At the end, this is a question to ask to expert users, i.e. historians. My understanding is that they add a qualifier to all ambiguous date expression (B.C. to say that years are counted backwards from year 1; O.S. to say that, whereas the date expression is after 1582-10-15, the date is under julian reckoning system; N.S. to say that the date is in Gregorian, although the context is e.g. England in the 17th century). So it seems wise to use the era field, the one that resolves ambiguity among date expressions. I can tell you that this may be done with Temporal.

  1. How should the proleptic Gregorian calendar handle the pre-CE era? Very simple: using 0 and negative years, as prescribed by the ISO 8601 standard. I know no user who would handle a pre-CE date using the proleptic Gregorian calendar otherwise than using 0 or negative numbers for years. I may be wrong, but then I would like to have examples.

Then, you can have full clarity both when constructing and formatting dates. Temporal already provides conversion utilities between dates, you can construct dates based on the calendar matching your source data, and you can format dates based on the calendar matching the format you need. This is probably the cleanest split, instead of having non-roundtrippable eras.

I am together with you on this. But the eras I proposed are not more "non-roundtrippable" than existing ones. Let's take an example under Temporal:

eti1 = Temporal.PlainDate.from( {era : "era0", eraYear : 5502, month : 6, day : 1, calendar : "ethiopic" }) //> Temporal.PlainDate {_repr_: 'Temporal.PlainDate <0010-01-24[u-ca=ethiopic]>'} eti1.era //> 'era1' eti1.eraYear //> 2

Here too, the input era is "era0" and the output is "era1". Isn't an era code overlapping another ?

The real problem with my example (OS/NS) is that here era does not indicate an origin for the number of years, but a reckoning system for date, i.e. a "basic" calendar system. But this matches a real use case.

Manishearth commented 2 years ago

TMK the situation of the "real" calendar of Caesar BC 45 to CE 8 is not totally known, whereas the "proleptic" version of the julian calendar has been used in many astronomical documents.

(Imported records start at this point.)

Lemma classify_failure_decides_witness : ∃ w' o,
  classify_failure demo_services (o_state (v_outcome false)) demo_context tt = (w', Ok o) ∧ o_route o = Some retry.
Proof.
  edestruct (classify_failure_decides demo_services (o_state (v_outcome false)))
    with (cx := demo_context) (w := tt) as (w' & o & v & r & H & _).
  - vm_compute. reflexivity.
  - vm_compute. reflexivity.
  - intros w. by eexists _, _.
  - intros n w. by eexists _, _.
  - intros n d w. by eexists _, _.
  - intros w. by eexists _, _.
  - intros n w. by eexists _, _.
  - intros n d w. by eexists _, _.
  - exists w', o. split; [exact H|]. vm_compute in H. by injection H as _ <-.
Defined.

(** A required criterion whose proof did not reject its negative fixture. *)
Definition bad_criterion : TaskCriterion :=
  (demo_criterion "a") <| c_sensitivity_proof := Some (mkProof "a" "" false 0 None None) |>.
Definition bad_state : RunState :=
  v_state <| criteria := [bad_criterion] |> <| results := [(pass_result bad_criterion) <| r_passed := false |>] |>
    <| failure_signal := Some (mkSignal src_validator "failed" 0 None) |>.

Lemma criteria_verdict_asserts_witness :
  classify_failure demo_services bad_state demo_context tt = (tt, Err AssertionError).
Proof. eapply criteria_verdict_asserts; vm_compute; reflexivity. Defined.

(** Three finished branches of a portfolio, the second the cheapest success. *)
Definition demo_branch (k : BranchKind) (id : string) (st : BranchStatus) (cost : float) : BranchState :=
  mkBranch id k BS_scratch None None "" None None st [] default_Budget default_Spend default_Reservation [] false None
    (Some cost) [].
Definition p_state : RunState :=
  v_state <| strategy := Some S_portfolio |>
    <| branches := [demo_branch BK_portfolio "p0" succeeded (Z2f 3); demo_branch BK_portfolio "p1" succeeded (Z2f 2);
                    demo_branch BK_portfolio "p2" failed (Z2f 1)] |>.
Definition p_outcome : NodeOutcome := outcome_or p_state (join demo_services p_state demo_context tt).
Lemma record_acquire_Err l c tok gen pg pe db db' e :
  _record_acquire l c tok gen pg pe db = (db', Err e) →
  ensure_table db' = ensure_table db ∧ e = RunBusy.
Proof.
  unfold _record_acquire. destruct (has_row l); simpl; [|done].
  destruct (ensure_table db !! rl_key l) as [row|] eqn:E; [|done].
  unfold next_incarnation. intros H. repeat break_match_in H; simpl in *; simplify_eq; done.
Qed.

(** [acquire] either refuses with [RunBusy], rows untouched, or records a row. *)
Lemma acquire_spec l c gen w w' r :
  acquire l c gen w = (w', r) →
  (r = Err RunBusy ∧ ∀ k, row_of w' k = row_of w k) ∨
  (∃ f pe db' tok inc,
     _record_acquire l c (lf_token f + 1) gen (lf_gen f) pe (lease_db w) = (db', Ok (tok, inc)) ∧
     lease_db w' = db' ∧
     (files w !! rl_path l = Some f ∧ pe = true ∨ files w !! rl_path l = None ∧ pe = false) ∧
     r = Ok (l <| rl_held := true |> <| rl_fd := Some (lf_ino f) |>
               <| rl_token := Some tok |> <| rl_incarnation := inc |>)).
Proof.
  unfold acquire, row_of. destruct (decide _); [intros [= <- <-]; by left|].
  pose proof (lease_db_open (lock_thread w l) (rl_path l)) as Ho.
  destruct (open_lock_file _ _) as [w2 f] eqn:Ef. simpl in Ho.
  destruct (flock_busy w2 (lf_ino f)).
  { intros [= <- <-]. left. split; [done|]. intros k. simpl. by rewrite Ho. }
  rewrite lease_db_flock, Ho.
  destruct (_record_acquire _ _ _ _ _ _ _) as [db [[tok inc]|e]] eqn:E; intros [= <- <-].
  - right. exists f, (bool_decide (is_Some (files w !! rl_path l))), db, tok, inc.
    split_and!; try done. unfold open_lock_file in Ef. simpl in Ef.
    destruct (files w !! rl_path l) eqn:Ex; simplify_eq; [left|right]; done.
  - left. apply record_acquire_Err in E as [E ->]. split; [done|].
    intros k. simpl. rewrite lease_db_funlock. simpl. by rewrite E.
Qed.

yeah this is correct, it's why I'm wary of suggesting we do a non-proleptic julian calendar.

My understanding is that they add a qualifier to all ambiguous date expression (B.C. to say that years are counted backwards from year 1; O.S. to say that, whereas the date expression is after 1582-10-15, the date is under julian reckoning system; N.S. to say that the date is in Gregorian, although the context is e.g. England in the 17th century)

To me this seems like a choice of formatting locale.

Here too, the input era is "era0" and the output is "era1". Isn't an era code overlapping another ?

Yes, but the purpose of those codes is not to overlap, this is just a quality of life thing on top of an existing era systems. Whereas here they do overlap.

Either way, if you're in favor of the multi-calendar system, this discussion is moot, since the multi-calendar system separates all these concerns pretty nicely. julian-greg-astro with fixed switchover seems nice.